## WHAT THE TASK ASKS
Among the entries below, please repeat exactly and only the lines from the line containing "unfold K1 at" to the line containing "rewrite Ew at 1.", both lines included.

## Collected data
------------

(** * FingerRidgets: the finishing steps of [FingerRegionRecognizerTemplate]

    A shallow embedding of [abc_finger_region_recognizer.py]: minutiae
    scoring by crossing numbers, selection of the analysis region under a
    validity mask, ridge counting along the diagonals of that region, and the
    annotation of the result.

    Python integers are [Z]; a two-dimensional NumPy array is a list of rows;
    an operation that can raise returns a [result]. *)

From Stdlib Require Import ZArith Lia.
From stdpp Require Import base list list_numbers sorting gmap strings pretty.

Local Open Scope Z_scope.
Local Coercion Z.of_nat : nat >-> Z.

(** ** Exceptions *)

Inductive exn : Set :=
| IndexError
| ZeroDivisionError
| TypeError
| CvError.

Inductive result (A : Type) : Type :=
| Return (a : A)
| Raise (e : exn).
Arguments Return {A} a.
Arguments Raise {A} e.

#[global] Instance result_ret : MRet result := @Return.
#[global] Instance result_bind : MBind result := λ A B f m,
  match m with
  | Return a => f a
  | Raise e => Raise e
  end.

(** [for x in l: body], the loop state threaded through the iterations. *)
Fixpoint for_ {A S : Type} (l : list A) (body : A → S → result S) (s : S)
  : result S :=
  match l with
  | [] => Return s
  | x :: l' => s' ← body x s; for_ l' body s'
  end.
(** What [re.match] returns on a heading line: the digits, and a second
    group that strips to the stripped label. *)
Lemma heading_groups d ds rest :
  isdigit d = true -> all isdigit ds = true ->
  rest <> EmptyString -> chr_in LF rest = false ->
  exists g2,
    Re.re_match phase_pattern ("## Phase " ++ String d (ds ++ ":" ++ rest))
    = Some [String d ds; g2]
    /\ strip g2 = strip rest.
Proof.
  intros Hd Hds Hne Hnl.
  unfold Re.re_match, phase_pattern.
  cbn [Re.matcher app Re.lit map list_ascii_of_string].
  cbn [append Re.single Re.init Re.consumed Nat.eqb].
  rewrite !Ascii.eqb_refl. change (Re.digit d) with (isdigit d). rewrite Hd.
  match goal with
  | |- context [Re.greedy Re.digit ?k _ ?st] => set (K1 := k); set (st1 := st)
  end.
  rewrite (ReRuns.greedy_run Re.digit K1 ds (String ":" rest) st1 Hds).
  2: { reflexivity. }
  2: { intros c s st' Hc. unfold K1, Re.single.
       now rewrite (digit_not_colon c Hc). }
  unfold K1 at 1. cbn [Re.single]. rewrite Ascii.eqb_refl.
  match goal with
  | |- context [Re.greedy Re.ws ?k _ ?st] => set (K2 := k); set (st2 := st)
  end.
  assert (G1 : Re.groups st2 = [String d ds]).
  { unfold st2, st1. cbn [Re.eat Re.close_group Re.groups Re.opened Re.open_group].
    rewrite ReRuns.groups_eat_all, ReRuns.opened_eat_all.
    reflexivity. }
  assert (K2end : forall st', K2 EmptyString st' = None) by reflexivity.
  assert (K2run : forall c v st',
            notnl c = true -> all notnl v = true ->
            K2 (String c v) st' = Some (Re.groups st' ++ [String c v])%list).
  { intros c v st' Hc Hv. unfold K2, Re.single. change (Re.dot c) with (notnl c).
    rewrite Hc, ReRuns.lazy_run.
    - cbn [Re.at_end]. unfold Re.close_group. cbn [Re.groups].
      rewrite ReRuns.groups_eat_all, ReRuns.opened_eat_all. reflexivity.
    - exact Hv.
    - intros c' t' st'' Hc'. now rewrite at_end_notnl. }
  destruct (lstrip_split rest) as (w & Ew & Hw).
  pose proof (lstrip_starts rest) as Hstart.
  destruct (lstrip rest) as [|c v] eqn:El.
  - (* the label is all whitespace *)
    rewrite app_nil_r_string in Ew. subst w.
    destruct (last_char rest Hne) as (w' & c & Erest).
    exists (String c EmptyString).
    assert (Hall : all isspace w' = true /\ isspace c = true).
    { rewrite Erest, all_app in Hw. apply andb_true_iff in Hw.
      destruct Hw as [H1 H2]. simpl in H2. rewrite andb_true_r in H2. auto. }
    destruct Hall as [Hw' Hc]. split.
    + rewrite Erest.
      rewrite (ReRuns.greedy_back_one Re.ws K2 w' c st2
                 (Re.groups st2 ++ [String c EmptyString])%list Hw' Hc K2end).
      * now rewrite G1.
      * rewrite K2run, ReRuns.groups_eat_all; [reflexivity| |reflexivity].
        rewrite Erest in Hnl. now apply chr_in_notnl in Hnl.
    + unfold strip. rewrite El. simpl. now rewrite Hc.
  - (* the label has a first character that is no whitespace *)
    exists (String c v).
    assert (Hcv : all notnl (String c v) = true).
    { apply no_newline_all. rewrite Ew, PyStrFacts.chr_in_app in Hnl.
      apply orb_false_iff in Hnl. tauto. }
    simpl in Hcv. apply andb_true_iff in Hcv. destruct Hcv as [Hc Hv].
    split.
    + rewrite Ew at 1.
      rewrite (ReRuns.greedy_all_then Re.ws K2 w (String c v) st2
                 (Re.groups st2 ++ [String c v])%list Hw Hstart).
      * now rewrite G1.
      * now rewrite K2run, ReRuns.groups_eat_all.
    + unfold strip. rewrite El. f_equal. simpl in Hstart.
      cbn [lstrip]. now rewrite Hstart.
Qed.

Lemma heading_of_shape line n nm :
  chr_in LF line = false -> heading_shape line n nm -> heading line = Some (n, nm).
Proof.
  intros Hnl (digits & label & -> & Hne & Hd & Hl & -> & ->).
  destruct digits as [|d ds]; [congruence|].
  simpl in Hd. apply andb_true_iff in Hd. destruct Hd as [Hd Hds].
  destruct (heading_groups d ds label Hd Hds Hl) as (g2 & E & Es).
  { change ("## Phase " ++ String d ds ++ ":" ++ label)
      with (("## Phase " ++ String d ds) ++ String ":" label) in Hnl.
    rewrite PyStrFacts.chr_in_app in Hnl. apply orb_false_iff in Hnl.
    destruct Hnl as [_ Hnl].
    change (String ":" label) with (":" ++ label) in Hnl.
    rewrite PyStrFacts.chr_in_app in Hnl. apply orb_false_iff in Hnl. tauto. }
  unfold heading.
  change ("## Phase " ++ String d ds ++ ":" ++ label)
    with ("## Phase " ++ String d (ds ++ ":" ++ label)).
  rewrite E. cbn [Re.group Nat.sub nth]. now rewrite Es.
Qed.

Lemma heading_shape_iff line n nm :
  chr_in LF line = false ->
  (heading line = Some (n, nm) <-> heading_shape line n nm).
Proof.
  intros Hnl. split; [|now apply heading_of_shape].
  intros H.
  assert (Hm : Re.re_match phase_pattern line <> None).
  { unfold heading in H. destruct (Re.re_match phase_pattern line); congruence. }
  apply accepts_heading in Hm.
  destruct Hm as (d & ds & w & c & v & t & E & Hd & Hds & Hw & Hc & Hv & Ht).
  assert (S : heading_shape line (int (String d ds)) (strip (w ++ String c (v ++ t)))).
  { exists (String d ds), (w ++ String c (v ++ t)).
    repeat split; try assumption; try discriminate.
    - simpl. now rewrite Hd, Hds.
    - destruct w; discriminate. }
  pose proof (heading_of_shape line _ _ Hnl S) as H'.
  rewrite H in H'. injection H' as -> ->. exact S.
Qed.

Lemma segments_plain_prefix pre : forall rest,
  plain pre ->
  segments (pre ++ rest) = ((pre ++ fst (segments rest))%list, snd (segments rest)).
Proof.
  induction pre as [|x pre IH]; intros rest H.
  - cbn [app]. now destruct (segments rest).
  - inversion H as [|? ? Hx Hp]; subst.
    cbn [app]. rewrite segments_cons, IH by assumption.
    unfold is_heading. rewrite Hx. reflexivity.
Qed.

(** The preamble and the blocks of a list of lines are determined. *)
Lemma segments_unique blocks : forall pre,
  plain pre -> Forall well_formed_block blocks ->
  segments (pre ++ flat_map block_lines blocks) = (pre, blocks).
Proof.
  induction blocks as [|b blocks IH]; intros pre Hp Hb.
  - cbn [flat_map]. rewrite segments_plain_prefix by assumption.
    cbn. now rewrite app_nil_r.
  - inversion Hb as [|? ? [Hh Hbody] Hrest]; subst.
    rewrite segments_plain_prefix by assumption.
    cbn [flat_map block_lines app]. rewrite segments_cons.
    unfold is_heading. destruct (heading (fst b)) eqn:E; [|congruence].
    rewrite (IH (snd b) Hbody Hrest). cbn [fst snd].
    rewrite app_nil_r. now destruct b.
Qed.

(** C1.  A line of a document is a heading exactly when it is
    "## Phase ", digits, ':' and a label of at least one character, and then
    it yields the value of the digits and the stripped label.  Every
    document splits, in one way only, into a preamble without heading
    lines followed by blocks, each a heading line with the non-heading
    lines up to the next heading line or the end of the document.
    [parse_plan] returns one record per block, in the order of the blocks:
    the record has the number and name of the block's heading line and, as
    content, exactly the block's body lines joined by newlines.  So there
    are as many records as heading lines, no line belongs to two
    contents, and the preamble reaches no record. *)
Theorem parse_plan_partitions_document (doc : string) :
  (forall line n nm,
     In line (split_chr LF doc) ->
     (heading line = Some (n, nm) <-> heading_shape line n nm))
  /\ exists (pre : list string) (blocks : list block),
       split_chr LF doc = (pre ++ flat_map block_lines blocks)%list
       /\ plain pre
       /\ Forall well_formed_block blocks
       /\ Forall2 extracted blocks (parse_plan_text doc)
       /\ List.length (parse_plan_text doc)
          = List.length (filter is_heading (split_chr LF doc))
       /\ (forall pre' blocks',
             split_chr LF doc = (pre' ++ flat_map block_lines blocks')%list ->
             plain pre' -> Forall well_formed_block blocks' ->
             pre' = pre /\ blocks' = blocks).
Proof.
  split.
  { intros line n nm Hin. apply heading_shape_iff.
    pose proof (split_chr_no_sep LF doc) as Hn.
    rewrite Forall_forall in Hn. now apply Hn. }
  exists (fst (segments (split_chr LF doc))), (snd (segments (split_chr LF doc))).
  assert (E : parse_plan_text doc = map record_of (snd (segments (split_chr LF doc)))).
  { unfold parse_plan_text. now rewrite parse_lines_segments. }
  repeat split.
  - apply segments_partition.
  - apply segments_plain.
  - apply segments_blocks.
  - rewrite E. apply records_extracted, segments_blocks.
  - rewrite E, length_map. apply segments_count.
  - rewrite H, segments_unique by assumption. reflexivity.
  - rewrite H, segments_unique by assumption. reflexivity.
Qed.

------------

## ANSWER AREA
  unfold K1 at 1. cbn [Re.single]. rewrite Ascii.eqb_refl.
  match goal with
  | |- context [Re.greedy Re.ws ?k _ ?st] => set (K2 := k); set (st2 := st)
  end.
  assert (G1 : Re.groups st2 = [String d ds]).
  { unfold st2, st1. cbn [Re.eat Re.close_group Re.groups Re.opened Re.open_group].
    rewrite ReRuns.groups_eat_all, ReRuns.opened_eat_all.
    reflexivity. }
  assert (K2end : forall st', K2 EmptyString st' = None) by reflexivity.
  assert (K2run : forall c v st',
            notnl c = true -> all notnl v = true ->
            K2 (String c v) st' = Some (Re.groups st' ++ [String c v])%list).
  { intros c v st' Hc Hv. unfold K2, Re.single. change (Re.dot c) with (notnl c).
    rewrite Hc, ReRuns.lazy_run.
    - cbn [Re.at_end]. unfold Re.close_group. cbn [Re.groups].
      rewrite ReRuns.groups_eat_all, ReRuns.opened_eat_all. reflexivity.
    - exact Hv.
    - intros c' t' st'' Hc'. now rewrite at_end_notnl. }
  destruct (lstrip_split rest) as (w & Ew & Hw).
  pose proof (lstrip_starts rest) as Hstart.
  destruct (lstrip rest) as [|c v] eqn:El.
  - (* the label is all whitespace *)
    rewrite app_nil_r_string in Ew. subst w.
    destruct (last_char rest Hne) as (w' & c & Erest).
    exists (String c EmptyString).
    assert (Hall : all isspace w' = true /\ isspace c = true).
    { rewrite Erest, all_app in Hw. apply andb_true_iff in Hw.
      destruct Hw as [H1 H2]. simpl in H2. rewrite andb_true_r in H2. auto. }
    destruct Hall as [Hw' Hc]. split.
    + rewrite Erest.
      rewrite (ReRuns.greedy_back_one Re.ws K2 w' c st2
                 (Re.groups st2 ++ [String c EmptyString])%list Hw' Hc K2end).
      * now rewrite G1.
      * rewrite K2run, ReRuns.groups_eat_all; [reflexivity| |reflexivity].
        rewrite Erest in Hnl. now apply chr_in_notnl in Hnl.
    + unfold strip. rewrite El. simpl. now rewrite Hc.
  - (* the label has a first character that is no whitespace *)
    exists (String c v).
    assert (Hcv : all notnl (String c v) = true).
    { apply no_newline_all. rewrite Ew, PyStrFacts.chr_in_app in Hnl.
      apply orb_false_iff in Hnl. tauto. }
    simpl in Hcv. apply andb_true_iff in Hcv. destruct Hcv as [Hc Hv].
    split.
    + rewrite Ew at 1.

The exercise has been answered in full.